We format this as labelled sections rather than raw JSON, because both Claude and Gemini produce more accurate responses when context is human-readable rather than deeply nested objects.

One critical design decision: we never let the model guess a tracking number. Tracking numbers are injected from the database or not included at all. This eliminates one of the most dangerous hallucination vectors in ecommerce AI — fabricating a plausible-looking reference that leads nowhere.

Multi-Provider Support: Claude and Gemini

Our Claude AI integration and Gemini AI ecommerce support run side by side in production. This was not an ideological choice. It was pragmatic.

Redundancy. API outages happen. When one provider is down, we fail over automatically. Our provider interface checks response latency and error rates on a rolling window and switches if a threshold is breached.

Cost. For straightforward "where is my order" queries, Gemini's lighter models are cost-effective. For nuanced disputes or complex return scenarios, Claude's reasoning produces better outcomes. We route based on message complexity, estimated from token count and the presence of certain keywords (e.g., "refund", "damaged", "legal").

Speed. Gemini's flash models return faster on simple queries. Claude is more deliberate but handles multi-step reasoning with fewer errors. For a customer asking about a delayed international parcel with a customs hold, Claude's structured thinking produces a more accurate and empathetic response.

The provider abstraction is thin — roughly 200 lines. Each module exposes the same interface: generateResponse(systemPrompt, messages, tools).
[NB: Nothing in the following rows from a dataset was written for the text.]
Variable JSON_parse : string -> string + Payload.

Lemma run_events env item mode :
  forall e, In e (executeItemProcessing JSON_parse env item mode) -> fromRun e = true.
Proof. intros e H. now apply in_executeItemProcessing in H. Qed.

Lemma run_applies_in_place env item mode hist :
  applyEvents (executeItemProcessing JSON_parse env item mode) hist
  = map (recordAfter (executeItemProcessing JSON_parse env item mode)) hist.
Proof.
  apply applyEvents_inPlace. intros e H. apply fromRun_inPlace.
  now apply (run_events env item mode).
Qed.

Lemma executeItemProcessing_summary env item mode :
  filter writesSummary (executeItemProcessing JSON_parse env item mode)
  = [summaryEvent env item].
Proof.
  unfold executeItemProcessing. apply filter_insertAt_keep; [reflexivity|].
  intros e H. now apply in_mainEvents in H.
Qed.

Lemma flash_of_run env item mode h :
  ProcessedResult.flash (recordAfter (executeItemProcessing JSON_parse env item mode) h)
  = ProcessedResult.flash (recordAfter (flashEvents JSON_parse env item mode) h).
Proof.
  rewrite (part_recordAfter ProcessedResult.flash writesFlash flash_skip flash_cong
             _ h h (run_events env item mode) eq_refl eq_refl).
  now rewrite executeItemProcessing_flash.
Qed.

Lemma pro_of_run env item mode h :
  ProcessedResult.pro (recordAfter (executeItemProcessing JSON_parse env item mode) h)
  = ProcessedResult.pro (recordAfter (proEvents JSON_parse env item mode) h).
Proof.
  rewrite (part_recordAfter ProcessedResult.pro writesPro pro_skip pro_cong
             _ h h (run_events env item mode) eq_refl eq_refl).
  now rewrite executeItemProcessing_pro.
Qed.

Lemma consolidated_of_run env item mode h :
  ProcessedResult.consolidated
    (recordAfter (executeItemProcessing JSON_parse env item mode) h)
  = ProcessedResult.consolidated
      (recordAfter
         (filter writesConsolidated (consolidationEvents JSON_parse env item mode)) h).
Proof.
  rewrite (part_recordAfter ProcessedResult.consolidated writesConsolidated
             consolidated_skip consolidated_cong
             _ h h (run_events env item mode) eq_refl eq_refl).
  now rewrite executeItemProcessing_consolidated.
Qed.

Lemma summary_of_run env item mode h :
  ProcessedResult.summary (recordAfter (executeItemProcessing JSON_parse env item mode) h)
  = ProcessedResult.summary (recordAfter [summaryEvent env item] h).
Proof.
  rewrite (part_recordAfter ProcessedResult.summary writesSummary summary_skip summary_cong
             _ h h (run_events env item mode) eq_refl eq_refl).
  now rewrite executeItemProcessing_summary.
Qed.

End MoreRunFacts.

(** X8. Under the modes [Flash] and [Pro] no consolidation is attempted and
    nothing is written to the path that is not selected nor to the
    [consolidated] field of any record, while the selected path of the
    item's records ends Completed or Failed. *)
Theorem single_mode_runs_one_path_only
    (JSON_parse : string -> string + Payload)
    (env : RunEnv) (item : InputData.t) (hist : list ProcessedResult.t) :
  let fast := applyEvents (executeItemProcessing JSON_parse env item Flash) hist in
  let deep := applyEvents (executeItemProcessing JSON_parse env item Pro) hist in
  (consolidationAttempts (executeItemProcessing JSON_parse env item Flash) = 0
   /\ map ProcessedResult.pro fast = map ProcessedResult.pro hist
   /\ map ProcessedResult.consolidated fast = map ProcessedResult.consolidated hist
   /\ forall h, In h fast -> ProcessedResult.id h = InputData.id item ->
                ended (ProcessedResult.flash h))
  /\ (consolidationAttempts (executeItemProcessing JSON_parse env item Pro) = 0
      /\ map ProcessedResult.flash deep = map ProcessedResult.flash hist
      /\ map ProcessedResult.consolidated deep = map ProcessedResult.consolidated hist
      /\ forall h, In h deep -> ProcessedResult.id h = InputData.id item ->
                   ended (ProcessedResult.pro h)).
Proof.
  intros fast deep. unfold fast, deep. rewrite !run_applies_in_place, !map_map.
  split; (split; [|split; [|split]]).
  - now rewrite executeItemProcessing_attempts.
  - apply map_ext. intros h. now rewrite pro_of_run.
  - apply map_ext. intros h. now rewrite consolidated_of_run.
  - intros h' H I. apply in_map_iff in H. destruct H as (h & <- & _).
    rewrite id_recordAfter in I. rewrite flash_of_run. unfold flashEvents.
    destruct (flashCalls_shape JSON_parse env Flash eq_refl) as (texts & last & E & T).
    rewrite E. unfold ended. rewrite (flash_after_path _ _ _ _ _ I T).
    destruct last; auto.
  - now rewrite executeItemProcessing_attempts.
  - apply map_ext. intros h. now rewrite flash_of_run.
  - apply map_ext. intros h. now rewrite consolidated_of_run.
  - intros h' H I. apply in_map_iff in H. destruct H as (h & <- & _).
    rewrite id_recordAfter in I. rewrite pro_of_run. unfold proEvents.
    destruct (proCalls_shape JSON_parse env Pro eq_refl) as (texts & last & E & T).
    rewrite E. unfold ended. rewrite (pro_after_path _ _ _ _ _ I T).
    destruct last; auto.
Qed.
(** [async for msg in ws]: the iteration stops once the transport is closed
    and when the stream ends, which leaves the transport closed
    ([EndClosed]), closing ([EndClosing]) or raises. *)
Fixpoint receive_loop (io : IO) (handler : Handler) (inbound : list WSMsg)
    (stop : stream_end) : M unit :=
  match inbound with
  | [] =>
      match stop with
      | EndClosed => io_close io
      | EndClosing => ret tt
      | ReceiveRaises message => raise (Exception message)
      end
  | msg :: rest =>
      c <- ws_closed (ws io) ;;
      if c then ret tt
      else loop_body io handler msg ;; receive_loop io handler rest stop
  end.

(** [ws = web.WebSocketResponse()]: a new transport, at a new address. *)
Definition new_ws (script : list bool) : M nat :=
  fun env =>
    let a := fresh (dom (heap env)) in
    (Ok a, set_heap (<[a := fresh_ws script]> (heap env)) env).

(** [init_websocket] ([websocket] in [kit_http]).  [_id] is the id taken
    from the arguments or drawn at random, [can_prepare] the answer of
    [ws.can_prepare(request)]; [script], [inbound] and [stop] are what the
    new transport will do. *)
Definition init_websocket (_id : string) (can_prepare : bool)
    (script : list bool) (inbound : list WSMsg) (stop : stream_end)
    (handler : Handler) : M Response :=
  a <- new_ws script ;;
  let io := {| ws := a; _id := _id |} in
  modify (fun env => set_clients (dict_set _id io (_socket_clients env)) env) ;;
  if negb can_prepare
  then ret (JsonResponse 400 (JObj [("error", JStr "Not a WebSocket request")]))
  else
    try_finally
      (receive_loop io handler inbound stop)
      (io_close io ;;
       modify (fun env => set_clients (dict_pop _id (_socket_clients env)) env)) ;;
    ret (WebSocketResponse a).

End Dispatch.

(** What remains of the weak registry once the object at [a] is no longer
    referenced: its entries go. *)
Definition reclaim (a : nat) (env : Env) : Env :=
  {| _socket_clients :=
       List.filter (fun entry => negb (Nat.eqb (ws entry.2) a)) (_socket_clients env);
     heap := delete a (heap env);
     request := request env |}.
(** * Block-level parsing of the Blackfriday markdown processor

    A shallow embedding of [block.go] and of the driver in the processor
    file ([Markdown], [New], [Parse], [finalize], [addChild],
    [closeUnmatchedBlocks]), followed by the properties of the block parser
    that the specification states.

    Conventions.
    - A Go [[]byte] is a [list ascii]; a Go [int] used as an index or a
      length is a [nat] (every such value is non-negative in the source;
      where the source subtracts, the comparison is rearranged and the
      comment says so).
    - A Go run-time panic raised by an index or a slice expression out of
      range is the [None] of a pure scanner and the error [OutOfRange] of a
      stateful routine.
    - Bit sets ([Extensions], [ListType], [CellAlignFlags]) are [Z] with
      [Z.land], [Z.lor] and [Z.lnot].
    - The tree lives in a heap of nodes addressed by their index; the
      processor state and the heap are threaded through a state and error
      monad. *)

From Stdlib Require Import ZArith Lia Ascii String.
From stdpp Require Import base option list.

Open Scope char_scope.
Open Scope nat_scope.

(** ** Bytes and slices *)

Abbreviation bytes := (list ascii).

Definition NL : ascii := "010".
Definition TAB : ascii := "009".
Definition CR : ascii := "013".

(** [str s] is the byte slice of a string literal; [lines l] terminates each
    element with a newline, which is how the examples write their inputs. *)
Definition str (s : string) : bytes := list_ascii_of_string s.

Fixpoint lines (l : list string) : bytes :=
  match l with
  | [] => []
  | s :: l' => str s ++ NL :: lines l'
  end.

Arguments str s%_string.
Arguments lines l%_string.

(** [data[i]] under a guard [i < len(data)] of the source. *)
Definition get (data : bytes) (i : nat) : ascii := nth i data zero.

(** [data[i]] without a guard: [None] is the panic. *)
Definition idx (data : bytes) (i : nat) : option ascii := data !! i.
(** * The WebSocket chat relay: message handler and media cascade

    A shallow embedding of the [ws.on('message', ...)] handler of the relay
    and of [deleteMediaByMessages] (utils/mediaDelete.js).

    - JavaScript values that travel in the JSON envelopes and in Firestore
      documents are the type [JsVal]; a document is a finite map from field
      names to values, a missing field reads as [undefined].
    - Firestore is a [Store] of three collections; the handler is a state
      transformer over it that also produces a trace of observable events
      (frames sent on sockets, calls to the media store, [console.error]
      lines) and either completes or throws.
    - Collaborators whose answers the relay cannot control (the clock, the
      media store, bcrypt, the identity service) are the fields of [Env].
    - The HTTP routes (the two uploads and the profile update) are the
      module [Http], with effects and failures of their own. *)

From Stdlib Require Import ZArith NArith String List Sorting.Sorted.
From Stdlib Require OrderedTypeEx.
From stdpp Require Import base option list gmap strings pretty sorting.


(** ** JavaScript values *)

(** The values a field of a parsed envelope or of a stored document can
    hold.  Numbers are the integers; [JTime] is a Firestore [Timestamp]
    object (only the server produces one); JSON objects and arrays are not
    used by any field the handler reads and are left out. *)
Inductive JsVal : Type :=
  | JUndefined
  | JNull
  | JBool (b : bool)
  | JNum (n : Z)
  | JStr (s : string)
  | JTime (t : Z).

#[global] Instance JsVal_eq_dec : EqDecision JsVal.
Proof. solve_decision. Defined.

(** [!!v] *)
Definition truthy (v : JsVal) : bool :=
  match v with
  | JUndefined | JNull => false
  | JBool b => b
  | JNum n => negb (n =? 0)%Z
  | JStr s => negb (s =? "")%string
  | JTime _ => true
  end.
Lemma bending_moment_vanishes_at_the_ends_witness :
  exists r,
    LsPlot.get_ls_plot [0; 10] [2; 2] [0; 10] [1; 1] [] 100 50 500 1 []
      [("FW1"%string,
        {| Weights.t_volume := 0; Weights.t_weight := 0;
           Weights.t_lcg := 0; Weights.t_tcg := 0;
           Weights.t_vcg := 0; Weights.t_fsm := 0 |})] 0 = Ok r
    /\ List.length (LsPlot.bm r) = 2%nat
    /\ last (LsPlot.bm r) 0 = 0
    /\ (hd 0 [0; 10] = 0 -> hd 0 (LsPlot.bm r) = 0).
Proof.
  destruct sample_ls_plot_returns as [r H]. exists r.
  split; [exact H|].
  exact (bending_moment_vanishes_at_the_ends _ _ _ _ _ _ _ _ _ _ _ _ _ H).
Defined.

Lemma shear_force_closes_within_rounding_witness :
  exists r,
    LsPlot.get_ls_plot [0; 10] [2; 2] [0; 10] [1; 1] [] 100 50 500 1 []
      [("FW1"%string,
        {| Weights.t_volume := 0; Weights.t_weight := 0;
           Weights.t_lcg := 0; Weights.t_tcg := 0;
           Weights.t_vcg := 0; Weights.t_fsm := 0 |})] 0 = Ok r
    /\ Rabs (last (LsPlot.sf r) 0) <= INR 2 / 2.
Proof.
  destruct sample_ls_plot_returns as [r H]. exists r.
  split; [exact H|].
  exact (shear_force_closes_within_rounding
           [0; 10] [2; 2] _ _ _ _ _ _ _ _ _ _ _ eq_refl H).
Defined.

Lemma balanced_stations_have_no_shear_or_bending_witness :
  LsPlot.shear_force None [2; 3; 2] [2; 3; 2] = [0; 0; 0]
  /\ (var_list <- LsPlot.sf_var_list
                    [0; 10; 20]
                    (LsPlot.shear_force None [2; 3; 2] [2; 3; 2]) ;;
      LsPlot.bending_moment [0; 10; 20] var_list)
     = Ok [0; 0; 0].
Proof.
  apply (balanced_stations_have_no_shear_or_bending [0; 10; 20] [2; 3; 2]).
  - reflexivity.
  - cbn [last]. lra.
Defined.
(** * DomainMate: check orchestration, resolver fallback and alert state machine

    A shallow embedding of the core of the DomainMate scanner:
    - [src/cli.py]: [clean_domain], [get_parent_domain],
      [get_connectable_hostname] and the scan loop of [main];
    - [src/utils/dns_helpers.py]: [RobustResolver];
    - [src/monitors/blacklist_monitor.py]: [BlacklistMonitor.check_blacklist];
    - [src/notifications/manager.py]: [NotificationManager];
    - [src/notifications/service.py]: the channels of [NotificationService];
    - [src/reporting/html_generator.py]: the statistics of [generate];
    - [api/api.py]: [analyze_domain];
    - [src/monitors/dns_monitor.py], [src/monitors/ssl_monitor.py] and
      [src/monitors/domain_monitor.py]: the DNS monitor and the two expiry
      checks.

    Python [str] values are modelled as [string] (8-bit characters); host
    names are ASCII, and the character classes below are the ASCII part of
    Python's.  Python [int] is [Z].  A [dict] used as a key-value store is a
    [gmap]; a [dict] used as a record is a [Record]: the keys that every
    Check Result carries when it reaches the core ([domain], [monitor],
    [status]) are mandatory fields, the other keys are optional fields.

    The network, the clock and the four external check adapters are the
    world outside the program: the network and the adapters answer as
    oracles that may depend on everything that happened before, and the
    instant [now] of a cycle is a parameter.  Exceptions are values: a
    computation returns [inl e] when it raises [e]. *)

From Stdlib Require Import ZArith Ascii String List Bool Lia.
From stdpp Require Import base option list strings gmap pretty.

Local Open Scope string_scope.

(** ** Python string primitives *)

Module PyStr.

(** [str.isspace] on one ASCII character: TAB..CR, FS..US and SPACE. *)
Definition isspace (c : ascii) : bool :=
  let n := nat_of_ascii c in
  ((9 <=? n)%nat && (n <=? 13)%nat) || ((28 <=? n)%nat && (n <=? 32)%nat).

Definition lower_char (c : ascii) : ascii :=
  let n := nat_of_ascii c in
  if ((65 <=? n)%nat && (n <=? 90)%nat) then ascii_of_nat (n + 32) else c.

Definition upper_char (c : ascii) : ascii :=
  let n := nat_of_ascii c in
  if ((97 <=? n)%nat && (n <=? 122)%nat) then ascii_of_nat (n - 32) else c.

Fixpoint map_chars (f : ascii -> ascii) (s : string) : string :=
  match s with
  | EmptyString => EmptyString
  | String c s' => String (f c) (map_chars f s')
  end.

(** [s.lower()] and [s.upper()]. *)
Definition lower (s : string) : string := map_chars lower_char s.
Definition upper (s : string) : string := map_chars upper_char s.

(** [s.lstrip()], [s.rstrip()], [s.strip()]. *)
Fixpoint lstrip (s : string) : string :=
  match s with
  | EmptyString => EmptyString
  | String c s' => if isspace c then lstrip s' else s
  end.

Fixpoint rstrip (s : string) : string :=
  match s with
  | EmptyString => EmptyString
  | String c s' =>
      match rstrip s' with
      | EmptyString => if isspace c then EmptyString else String c EmptyString
      | r => String c r
      end
  end.

Definition strip (s : string) : string := rstrip (lstrip s).

(** [sub in s]. *)
Fixpoint contains (sub s : string) : bool :=
  match s with
  | EmptyString => String.prefix sub EmptyString
  | String _ s' => String.prefix sub s || contains sub s'
  end.

(** [s.startswith(p)]. *)
Definition startswith (s p : string) : bool := String.prefix p s.

(** [s.split(sep)] for a non-empty [sep]: the pieces between the
    non-overlapping occurrences of [sep], scanned from the left.  [skip]
    counts the characters of a matched separator still to be dropped and
    [cur] is the piece being read. *)
Fixpoint split_go (sep s : string) (skip : nat) (cur : string) : list string :=
  match s with
  | EmptyString => [cur]
  | String c s' =>
      match skip with
      | S k => split_go sep s' k cur
      | O =>
          if String.prefix sep s
          then cur :: split_go sep s' (String.length sep - 1) EmptyString
          else split_go sep s' 0 (cur ++ String c EmptyString)
      end
  end.

Definition split (sep s : string) : list string := split_go sep s 0 EmptyString.

(** [sep.join(l)]. *)
Definition join (sep : string) (l : list string) : string := String.concat sep l.

(** [l[i]] on a list of strings.  The callers below only index positions
    that exist: piece 0 of a split, piece 1 of a split by a separator that
    occurs, and the last two of more than two pieces. *)
Definition item (l : list string) (i : nat) : string := default EmptyString (l !! i).

(** The line feed of ["\n".join(lines)]. *)
Definition newline : string := String (ascii_of_nat 10) EmptyString.

(** [str(n)] for an [int]. *)
Definition of_int (n : Z) : string := pretty n.

End PyStr.

(** ** Target selection ([src/cli.py]) *)

Definition clean_domain (raw_domain : string) : string :=
  (* Remove protocol *)
  let raw_domain :=
    if PyStr.contains "://" raw_domain
    then PyStr.item (PyStr.split "://" raw_domain) 1
    else raw_domain in
  (* Remove path/params *)
  let raw_domain :=
    PyStr.item (PyStr.split "?" (PyStr.item (PyStr.split "/" raw_domain) 0)) 0 in
  (* Remove port if present *)
  let raw_domain :=
    if PyStr.contains ":" raw_domain
    then PyStr.item (PyStr.split ":" raw_domain) 0
    else raw_domain in
  PyStr.lower (PyStr.strip raw_domain).

Definition get_parent_domain (domain : string) : string :=
  let parts := PyStr.split "." domain in
  if (2 <? length parts)%nat
  then PyStr.item parts (length parts - 2) ++ "." ++ PyStr.item parts (length parts - 1)
  else domain.


(** ** Auxiliary notions used to state facts about the string primitives *)

Module PyStrAux.
Import PyStr.

(** The piece of [s] before the first occurrence of the character [c]. *)
Fixpoint take_until (c : ascii) (s : string) : string :=
  match s with
  | EmptyString => EmptyString
  | String a s' => if ascii_dec c a then EmptyString else String a (take_until c s')
  end.

Fixpoint has_char (c : ascii) (s : string) : bool :=
  match s with
  | EmptyString => false
  | String a s' => if ascii_dec c a then true else has_char c s'
  end.

(** A string that does not start with white space keeps its first
    character under [rstrip], unless it is empty. *)
Definition starts_clean (s : string) : bool :=
  match s with
  | EmptyString => true
  | String c _ => negb (isspace c)
  end.
(** * aloha/robot_utils.py: recorders, trajectory playback, base-action filters

    A shallow embedding of [src/aloha/robot_utils.py].  Python floats are
    IEEE binary64 numbers; the program is written once over an interface of
    the float operations it uses ([PyFloat]) and read in two ways:

    - [Binary64]: Rocq's primitive binary64 floats, the arithmetic the
      interpreter really runs;
    - [Exact]: exact rationals, with one extra value for a computation
      that has left the finite numbers; the arithmetic in which statements
      such as "the mean of equal differences d is d" hold without rounding.

    Facts about shapes, lengths, traces and exceptions are proved for any
    arithmetic; facts about values are proved in exact arithmetic and
    followed on floats where the float operations allow it.

    Effects (actuator commands, sleeps, prints) are recorded in a trace,
    exceptions are values.  The robot driver, the middleware and the image
    bridge are outside the module and appear as data: a robot is the joint
    state it reports, a command is an event of the trace, and the messages
    of a subscription are a list that is delivered to its callback.

    The motor set-up functions ([setup_follower_bot], [setup_leader_bot],
    [set_standard_pid_gains], [set_low_pid_gains], [torque_on],
    [torque_off]) are fixed sequences of driver calls; what they do is
    the driver's and is not modelled. *)

From Stdlib Require Import ZArith QArith Qcanon List Lia.
From Stdlib Require Import PrimFloat FloatOps SpecFloat FloatAxioms.
From stdpp Require Import gmap strings list.

Local Open Scope Z_scope.

(** ** Exceptions, results and traced computations *)

Inductive exn : Type :=
| ValueError
| IndexError
| ZeroDivisionError
| OverflowError
| AttributeError.

Inductive outcome (A : Type) : Type :=
| Returned (a : A)
| Raised (e : exn).
Arguments Returned {A} a.
Arguments Raised {A} e.

#[global] Instance outcome_ret : MRet outcome := fun A a => Returned a.
#[global] Instance outcome_bind : MBind outcome := fun A B k m =>
  match m with
  | Returned a => k a
  | Raised e => Raised e
  end.

#[global] Instance outcome_fmap : FMap outcome := fun A B f m =>
  match m with
  | Returned a => Returned (f a)
  | Raised e => Raised e
  end.

(** [list_comp f l] is the list comprehension [[f(x) for x in l]]:
    elements are evaluated left to right and the first exception ends the
    evaluation. *)
Fixpoint list_comp {A B} (f : A -> outcome B) (l : list A) : outcome (list B) :=
  match l with
  | [] => Returned []
  | x :: l' =>
      y ← f x; ys ← list_comp f l'; Returned (y :: ys)
  end.

(** A computation with effects: the events it emitted, in order, and how it
    ended.  Events emitted before an exception stay in the trace. *)
Definition run (E A : Type) : Type := list E * outcome A.

#[global] Instance run_ret {E} : MRet (run E) := fun A a => ([], Returned a).
#[global] Instance run_bind {E} : MBind (run E) := fun A B k m =>
  match m with
  | (tr, Returned a) => let '(tr', r) := k a in (tr ++ tr', r)
  | (tr, Raised e) => (tr, Raised e)
  end.

Definition emit {E} (ev : E) : run E unit := ([ev], Returned tt).
Definition lift {E A} (o : outcome A) : run E A := ([], o).

(** [for x in l: body(x)] *)
Fixpoint for_each {E A} (l : list A) (body : A -> run E unit) : run E unit :=
  match l with
  | [] => mret tt
  | x :: l' => body x;; for_each l' body
  end.

(** [enumerate(l)] *)
Definition enumerate {A} (l : list A) : list (nat * A) :=
  zip (seq 0 (length l)) l.

(** [range(n)] for a Python int [n]: empty when [n <= 0]. *)
Definition range (n : Z) : list nat := seq 0 (Z.to_nat n).

(** ** The float operations the module uses *)

Class PyFloat (F : Type) : Type := {
  (** [float(n)] for a Python int [n] *)
  of_int : Z -> F;
  fadd : F -> F -> F;
  fsub : F -> F -> F;
  fmul : F -> F -> F;
  (** IEEE division, as numpy performs it: dividing by zero gives a
      non-finite value, not an exception *)
  fdiv : F -> F -> F;
  (** [x == 0] *)
  fis_zero : F -> bool;
  (** [int(x)]: truncation toward zero; [ValueError] on nan,
      [OverflowError] on an infinity *)
  to_int : F -> outcome Z;
  (** [numpy.float32(x)], read back as a float *)
  to_f32 : F -> F
}.

Declare Scope fl_scope.
Delimit Scope fl_scope with fl.
Infix "+" := fadd : fl_scope.
Infix "-" := fsub : fl_scope.
Infix "*" := fmul : fl_scope.
Infix "/" := fdiv : fl_scope.

(** The float denoted by the decimal literal [n/d], for ints [n] and [d]
    that floats represent exactly: IEEE division rounds correctly, so the
    quotient of the two is the float nearest to the decimal, which is what
    the parser builds ([0.9] is [dec 9 10], [1e-9] is [dec 1 (10^9)]). *)
Definition dec {F} `{PyFloat F} (n d : Z) : F := (of_int n / of_int d)%fl.

(** Python's [x / y] on floats raises on a zero divisor. *)
Definition py_truediv {F} `{PyFloat F} (x y : F) : outcome F :=
  if fis_zero y then Raised ZeroDivisionError else Returned (x / y)%fl.

(** *** Exact arithmetic *)

Module Exact.
(** Modelled from the spec: [createFraudAlert] and [temporaryRestriction],
    which [flagSuspiciousActivity] calls and the source does not define;
    alerts are append-only and consumed elsewhere, so an invocation is
    logged with its arguments. *)
Inductive FraudCall :=
| CreateFraudAlert (alert : FraudAlert)
| TemporaryRestriction (userId reason : string).

(** What the fraud service acts on: its own collaborators. The games are
    carried along to show that they are out of its reach. *)
Record FraudWorld := {
  games : World;
  fraud_calls : list FraudCall }.

Definition fraud_call (c : FraudCall) : ST FraudWorld unit :=
  modify (fun w => {| games := games w; fraud_calls := fraud_calls w ++ [c] |}).

Definition flagSuspiciousActivity (userId : string) (fraudScore : number)
    (gameId : string) : ST FraudWorld unit :=
  if (75 <? fraudScore)%float then
    (* High fraud score - immediate action *)
    run fraud_call (CreateFraudAlert
          {| alert_userId := userId; alert_gameId := gameId;
             fraudScore := fraudScore; severity := HIGH; action := INVESTIGATE;
             description := "Suspicious gameplay patterns detected" |});
    (* Temporarily restrict user *)
    fraud_call (TemporaryRestriction userId "SUSPECTED_FRAUD")
  else if (50 <? fraudScore)%float then
    (* Medium fraud score - monitor closely *)
    fraud_call (CreateFraudAlert
          {| alert_userId := userId; alert_gameId := gameId;
             fraudScore := fraudScore; severity := MEDIUM; action := MONITOR;
             description := "Unusual gameplay patterns detected" |})
  else ret tt.

(** [history.slice(-n)]: the last [n] elements, all of them when there
    are fewer. *)
Definition slice_last {A} (n : nat) (l : list A) : list A :=
  drop (length l - n) l.

(** The loop [for (i = 1; i < recentMoves.length; i++)] pushing
    [recentMoves[i].timestamp - recentMoves[i-1].timestamp]. *)
Fixpoint intervals_of (recentMoves : list GameMove) : list number :=
  match recentMoves with
  | previous :: ((current :: _) as rest) =>
      (getTime (timestamp current) - getTime (timestamp previous))%float
        :: intervals_of rest
  | _ => []
  end.

(** [intervals.reduce((a, b) => a + b, 0) / intervals.length] *)
Definition avgInterval_of (intervals : list number) : number :=
  (fold_left (fun a b => a + b) intervals 0
   / of_Z (Z.of_nat (length intervals)))%float.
The routing logic sits above it and is easy to adjust as pricing and capabilities evolve.

Tool Calling: AI That Actually Does Things

This is what transforms the system from a smart auto-responder into a genuine AI agent. Both Claude and Gemini support tool calling, where the model can request that your application execute a specific function.

We expose a curated set of tools:

  • updateShippingAddress — modifies the delivery address on an undispatched order.
  • initiateReturn — creates a return authorisation and generates a return label.
  • issueRefund — processes a partial or full refund within policy limits.
  • escalateToHuman — flags the conversation for manual review.
  • lookupAlternativeProduct — searches stock for a similar item if the original is unavailable.

Each tool has strict parameter validation and business rule checks server-side. The AI cannot issue a refund exceeding the order value. It cannot change an address on a dispatched parcel. These guardrails are enforced in code, not in the prompt. Prompts can be jailbroken; server-side validation cannot.

The tool-calling pattern also creates a clean audit trail. Every action is logged with the full tool call payload, the model's reasoning, and the outcome.

Channel Integration: One Pipeline, Many Channels

Multichannel is core to WMS 360. Our users sell on eBay, Amazon, Shopify, WooCommerce, and their own webstores. Messages arrive through eBay's messaging API, Shopify's chat widget, and email via Zoho Mail.

Each channel has an inbound adapter that normalises messages into a common format: sender identity, message body, associated order, and channel metadata. This normalised message is what hits the RabbitMQ queue.

On the outbound side, each channel has a reply adapter. eBay has strict rules about message content (no external links, no contact details). Shopify chat expects short, conversational replies. Email allows longer responses. The AI generates a single response, and the channel adapter reformats it as needed.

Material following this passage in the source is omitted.